### Work item
Copy word for word, please, the lines of the entries below running from the one containing "fw X y (a, w)" to the one containing "cbv beta iota. rewrite bind_run.", both ends included.

═══ Data for processing

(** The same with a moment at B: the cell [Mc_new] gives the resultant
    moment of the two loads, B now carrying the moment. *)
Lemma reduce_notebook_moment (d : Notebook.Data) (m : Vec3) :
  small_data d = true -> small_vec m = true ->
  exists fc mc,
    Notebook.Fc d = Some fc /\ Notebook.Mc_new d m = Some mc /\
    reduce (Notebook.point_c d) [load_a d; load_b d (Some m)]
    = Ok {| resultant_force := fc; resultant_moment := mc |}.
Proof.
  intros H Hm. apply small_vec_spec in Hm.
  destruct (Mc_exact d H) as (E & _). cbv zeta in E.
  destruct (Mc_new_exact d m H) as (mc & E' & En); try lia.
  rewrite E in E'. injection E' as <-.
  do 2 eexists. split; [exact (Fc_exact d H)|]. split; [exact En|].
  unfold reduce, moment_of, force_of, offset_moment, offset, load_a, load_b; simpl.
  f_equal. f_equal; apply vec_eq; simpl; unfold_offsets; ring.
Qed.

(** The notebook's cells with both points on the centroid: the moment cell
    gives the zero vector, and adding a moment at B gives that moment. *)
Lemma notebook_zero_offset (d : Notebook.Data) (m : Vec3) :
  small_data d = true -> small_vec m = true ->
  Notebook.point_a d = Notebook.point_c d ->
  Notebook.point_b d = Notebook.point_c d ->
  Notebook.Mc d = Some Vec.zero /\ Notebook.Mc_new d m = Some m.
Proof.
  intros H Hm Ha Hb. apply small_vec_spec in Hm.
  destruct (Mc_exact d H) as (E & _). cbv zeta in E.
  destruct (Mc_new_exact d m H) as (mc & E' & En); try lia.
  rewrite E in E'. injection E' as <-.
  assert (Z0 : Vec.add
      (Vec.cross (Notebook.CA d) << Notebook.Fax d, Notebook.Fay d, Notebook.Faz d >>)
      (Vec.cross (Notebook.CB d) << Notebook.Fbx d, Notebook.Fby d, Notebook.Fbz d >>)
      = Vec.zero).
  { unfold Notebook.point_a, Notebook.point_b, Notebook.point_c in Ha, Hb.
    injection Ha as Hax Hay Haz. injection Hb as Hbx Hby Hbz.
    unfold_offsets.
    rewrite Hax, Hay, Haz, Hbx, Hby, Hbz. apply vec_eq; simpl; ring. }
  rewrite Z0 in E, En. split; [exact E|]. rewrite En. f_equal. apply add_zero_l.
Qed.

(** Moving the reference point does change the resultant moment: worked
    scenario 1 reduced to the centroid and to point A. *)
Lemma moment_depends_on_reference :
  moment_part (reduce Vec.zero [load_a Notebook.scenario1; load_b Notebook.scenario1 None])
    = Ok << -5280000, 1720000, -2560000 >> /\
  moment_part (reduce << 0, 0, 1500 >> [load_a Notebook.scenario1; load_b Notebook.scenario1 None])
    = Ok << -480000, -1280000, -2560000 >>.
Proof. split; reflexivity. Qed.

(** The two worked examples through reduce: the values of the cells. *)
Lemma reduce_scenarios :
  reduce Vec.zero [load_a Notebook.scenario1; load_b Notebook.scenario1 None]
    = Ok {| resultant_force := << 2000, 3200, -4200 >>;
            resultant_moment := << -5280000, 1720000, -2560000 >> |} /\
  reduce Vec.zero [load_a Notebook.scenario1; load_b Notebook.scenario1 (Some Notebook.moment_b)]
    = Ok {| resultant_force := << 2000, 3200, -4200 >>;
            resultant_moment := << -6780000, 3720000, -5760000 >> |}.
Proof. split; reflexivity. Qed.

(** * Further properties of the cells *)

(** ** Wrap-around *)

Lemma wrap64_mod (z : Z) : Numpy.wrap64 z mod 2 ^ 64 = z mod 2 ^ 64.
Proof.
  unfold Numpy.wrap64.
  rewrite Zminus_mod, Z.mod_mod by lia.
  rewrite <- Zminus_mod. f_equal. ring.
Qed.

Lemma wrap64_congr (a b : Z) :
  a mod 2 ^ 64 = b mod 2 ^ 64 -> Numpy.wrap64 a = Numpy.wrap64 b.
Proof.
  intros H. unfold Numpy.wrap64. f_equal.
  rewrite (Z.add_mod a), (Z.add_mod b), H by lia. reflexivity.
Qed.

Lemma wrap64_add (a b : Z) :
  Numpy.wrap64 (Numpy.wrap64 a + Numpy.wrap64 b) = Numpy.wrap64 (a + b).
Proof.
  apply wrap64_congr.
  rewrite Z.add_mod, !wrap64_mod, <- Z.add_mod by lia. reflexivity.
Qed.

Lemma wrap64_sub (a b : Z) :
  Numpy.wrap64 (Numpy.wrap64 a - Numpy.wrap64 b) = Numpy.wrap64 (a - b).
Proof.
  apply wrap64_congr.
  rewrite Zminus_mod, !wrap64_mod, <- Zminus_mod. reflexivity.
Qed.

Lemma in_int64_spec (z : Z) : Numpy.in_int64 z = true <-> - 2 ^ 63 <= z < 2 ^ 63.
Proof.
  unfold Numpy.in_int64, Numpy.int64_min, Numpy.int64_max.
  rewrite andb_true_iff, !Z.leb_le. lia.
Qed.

══════
═══ Data for processing

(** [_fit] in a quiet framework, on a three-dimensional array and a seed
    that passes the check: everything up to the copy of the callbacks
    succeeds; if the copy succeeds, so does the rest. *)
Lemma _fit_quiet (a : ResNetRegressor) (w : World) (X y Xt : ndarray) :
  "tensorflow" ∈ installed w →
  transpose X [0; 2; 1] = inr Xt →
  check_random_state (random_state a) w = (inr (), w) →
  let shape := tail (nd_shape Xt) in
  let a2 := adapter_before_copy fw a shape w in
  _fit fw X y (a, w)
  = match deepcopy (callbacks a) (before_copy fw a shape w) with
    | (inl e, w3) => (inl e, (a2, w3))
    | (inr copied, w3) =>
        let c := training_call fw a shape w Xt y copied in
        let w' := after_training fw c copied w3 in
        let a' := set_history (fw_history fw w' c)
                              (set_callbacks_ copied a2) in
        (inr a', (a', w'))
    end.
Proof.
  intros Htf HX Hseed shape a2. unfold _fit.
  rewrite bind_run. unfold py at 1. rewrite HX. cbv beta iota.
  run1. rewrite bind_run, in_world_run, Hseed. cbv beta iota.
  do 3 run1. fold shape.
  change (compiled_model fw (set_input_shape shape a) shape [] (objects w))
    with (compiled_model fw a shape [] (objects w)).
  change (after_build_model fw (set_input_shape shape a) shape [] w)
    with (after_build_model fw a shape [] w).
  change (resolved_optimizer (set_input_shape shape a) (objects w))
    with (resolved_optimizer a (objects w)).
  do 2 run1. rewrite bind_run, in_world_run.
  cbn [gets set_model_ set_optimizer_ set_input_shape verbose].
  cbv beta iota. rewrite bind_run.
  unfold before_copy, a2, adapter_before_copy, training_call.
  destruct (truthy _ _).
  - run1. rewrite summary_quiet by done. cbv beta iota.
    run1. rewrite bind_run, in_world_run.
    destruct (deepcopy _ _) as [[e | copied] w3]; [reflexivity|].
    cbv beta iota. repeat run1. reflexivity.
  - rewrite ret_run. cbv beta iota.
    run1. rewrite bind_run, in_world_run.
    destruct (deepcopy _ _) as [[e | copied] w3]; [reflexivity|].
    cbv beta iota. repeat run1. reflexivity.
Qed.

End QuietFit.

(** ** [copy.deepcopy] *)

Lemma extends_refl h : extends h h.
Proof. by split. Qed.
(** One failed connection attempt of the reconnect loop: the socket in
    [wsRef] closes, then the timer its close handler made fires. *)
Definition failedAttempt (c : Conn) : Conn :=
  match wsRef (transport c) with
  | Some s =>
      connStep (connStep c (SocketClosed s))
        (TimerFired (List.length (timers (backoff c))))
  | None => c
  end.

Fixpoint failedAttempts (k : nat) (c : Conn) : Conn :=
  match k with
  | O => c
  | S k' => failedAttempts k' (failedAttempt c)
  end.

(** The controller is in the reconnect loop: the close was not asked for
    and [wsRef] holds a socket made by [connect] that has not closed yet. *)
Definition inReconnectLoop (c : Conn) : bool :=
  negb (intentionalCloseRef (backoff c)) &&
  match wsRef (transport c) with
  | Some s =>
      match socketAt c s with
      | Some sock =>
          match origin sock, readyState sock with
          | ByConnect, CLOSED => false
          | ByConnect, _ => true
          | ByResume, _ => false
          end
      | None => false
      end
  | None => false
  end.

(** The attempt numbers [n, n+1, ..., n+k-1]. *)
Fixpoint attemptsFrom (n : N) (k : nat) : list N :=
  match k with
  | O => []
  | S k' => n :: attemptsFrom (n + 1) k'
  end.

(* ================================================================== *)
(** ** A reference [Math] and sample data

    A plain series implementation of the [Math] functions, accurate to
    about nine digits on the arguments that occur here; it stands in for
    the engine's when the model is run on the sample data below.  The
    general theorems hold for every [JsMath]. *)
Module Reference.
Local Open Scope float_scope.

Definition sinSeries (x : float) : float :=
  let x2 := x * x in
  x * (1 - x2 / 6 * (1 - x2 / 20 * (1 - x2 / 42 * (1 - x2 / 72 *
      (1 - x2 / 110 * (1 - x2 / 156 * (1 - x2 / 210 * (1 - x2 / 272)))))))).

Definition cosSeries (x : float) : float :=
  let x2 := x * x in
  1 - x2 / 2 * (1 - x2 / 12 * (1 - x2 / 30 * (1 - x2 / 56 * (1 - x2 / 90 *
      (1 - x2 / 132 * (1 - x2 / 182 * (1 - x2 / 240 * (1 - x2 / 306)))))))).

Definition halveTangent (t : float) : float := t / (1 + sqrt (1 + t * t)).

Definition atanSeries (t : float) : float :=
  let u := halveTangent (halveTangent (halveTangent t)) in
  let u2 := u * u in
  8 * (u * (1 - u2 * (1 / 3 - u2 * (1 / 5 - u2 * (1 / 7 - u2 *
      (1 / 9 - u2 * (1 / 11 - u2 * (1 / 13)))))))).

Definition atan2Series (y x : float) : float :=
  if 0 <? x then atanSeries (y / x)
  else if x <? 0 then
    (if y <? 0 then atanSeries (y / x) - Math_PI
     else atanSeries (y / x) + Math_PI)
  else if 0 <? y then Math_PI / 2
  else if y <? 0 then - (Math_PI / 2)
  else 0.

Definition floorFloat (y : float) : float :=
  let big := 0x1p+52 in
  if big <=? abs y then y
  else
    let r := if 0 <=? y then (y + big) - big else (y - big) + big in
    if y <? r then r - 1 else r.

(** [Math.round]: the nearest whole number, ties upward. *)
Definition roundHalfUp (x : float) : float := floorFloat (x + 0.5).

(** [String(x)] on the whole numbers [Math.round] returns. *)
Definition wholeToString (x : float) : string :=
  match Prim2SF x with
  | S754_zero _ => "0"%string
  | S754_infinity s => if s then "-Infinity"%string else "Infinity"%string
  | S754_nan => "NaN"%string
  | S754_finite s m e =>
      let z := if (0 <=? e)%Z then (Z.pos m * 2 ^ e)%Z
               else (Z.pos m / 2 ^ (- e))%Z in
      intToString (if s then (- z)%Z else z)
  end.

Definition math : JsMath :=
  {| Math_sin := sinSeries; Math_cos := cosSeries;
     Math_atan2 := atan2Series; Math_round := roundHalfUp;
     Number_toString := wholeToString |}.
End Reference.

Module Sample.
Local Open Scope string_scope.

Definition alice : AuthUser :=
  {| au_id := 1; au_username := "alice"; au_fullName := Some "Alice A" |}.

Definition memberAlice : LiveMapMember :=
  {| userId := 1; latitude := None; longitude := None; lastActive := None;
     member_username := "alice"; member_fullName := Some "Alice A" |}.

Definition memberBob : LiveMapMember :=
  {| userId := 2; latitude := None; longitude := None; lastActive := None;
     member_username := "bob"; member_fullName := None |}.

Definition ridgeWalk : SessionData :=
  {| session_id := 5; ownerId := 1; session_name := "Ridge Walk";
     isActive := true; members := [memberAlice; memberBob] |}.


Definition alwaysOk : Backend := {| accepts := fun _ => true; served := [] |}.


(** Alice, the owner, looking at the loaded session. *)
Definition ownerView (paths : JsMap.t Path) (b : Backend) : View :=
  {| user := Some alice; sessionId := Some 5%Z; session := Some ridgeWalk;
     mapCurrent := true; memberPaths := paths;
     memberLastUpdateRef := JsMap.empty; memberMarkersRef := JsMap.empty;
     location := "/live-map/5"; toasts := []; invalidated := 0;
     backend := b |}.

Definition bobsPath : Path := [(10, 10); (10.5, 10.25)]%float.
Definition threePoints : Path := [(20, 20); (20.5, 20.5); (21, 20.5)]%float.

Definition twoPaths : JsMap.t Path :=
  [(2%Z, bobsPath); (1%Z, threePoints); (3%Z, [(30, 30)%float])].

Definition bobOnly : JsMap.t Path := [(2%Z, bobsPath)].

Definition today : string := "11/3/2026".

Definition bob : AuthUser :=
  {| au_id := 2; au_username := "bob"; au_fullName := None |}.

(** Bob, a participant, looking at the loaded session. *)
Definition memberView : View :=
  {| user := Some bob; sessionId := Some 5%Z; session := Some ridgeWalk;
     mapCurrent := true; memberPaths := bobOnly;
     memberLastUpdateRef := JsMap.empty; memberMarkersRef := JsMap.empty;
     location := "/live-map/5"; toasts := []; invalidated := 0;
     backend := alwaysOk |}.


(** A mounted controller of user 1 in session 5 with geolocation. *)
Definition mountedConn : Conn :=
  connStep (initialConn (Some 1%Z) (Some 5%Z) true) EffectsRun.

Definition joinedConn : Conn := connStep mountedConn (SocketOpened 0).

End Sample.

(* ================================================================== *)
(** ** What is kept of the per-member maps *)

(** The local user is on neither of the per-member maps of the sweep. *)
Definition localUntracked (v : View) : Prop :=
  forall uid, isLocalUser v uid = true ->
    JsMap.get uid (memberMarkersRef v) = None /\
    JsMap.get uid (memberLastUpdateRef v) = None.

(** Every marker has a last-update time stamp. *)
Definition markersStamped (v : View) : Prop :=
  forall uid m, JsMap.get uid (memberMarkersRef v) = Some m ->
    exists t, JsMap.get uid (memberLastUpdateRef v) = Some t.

══════

### Output below
  _fit fw X y (a, w)
  = match deepcopy (callbacks a) (before_copy fw a shape w) with
    | (inl e, w3) => (inl e, (a2, w3))
    | (inr copied, w3) =>
        let c := training_call fw a shape w Xt y copied in
        let w' := after_training fw c copied w3 in
        let a' := set_history (fw_history fw w' c)
                              (set_callbacks_ copied a2) in
        (inr a', (a', w'))
    end.
Proof.
  intros Htf HX Hseed shape a2. unfold _fit.
  rewrite bind_run. unfold py at 1. rewrite HX. cbv beta iota.
  run1. rewrite bind_run, in_world_run, Hseed. cbv beta iota.
  do 3 run1. fold shape.
  change (compiled_model fw (set_input_shape shape a) shape [] (objects w))
    with (compiled_model fw a shape [] (objects w)).
  change (after_build_model fw (set_input_shape shape a) shape [] w)
    with (after_build_model fw a shape [] w).
  change (resolved_optimizer (set_input_shape shape a) (objects w))
    with (resolved_optimizer a (objects w)).
  do 2 run1. rewrite bind_run, in_world_run.
  cbn [gets set_model_ set_optimizer_ set_input_shape verbose].
  cbv beta iota. rewrite bind_run.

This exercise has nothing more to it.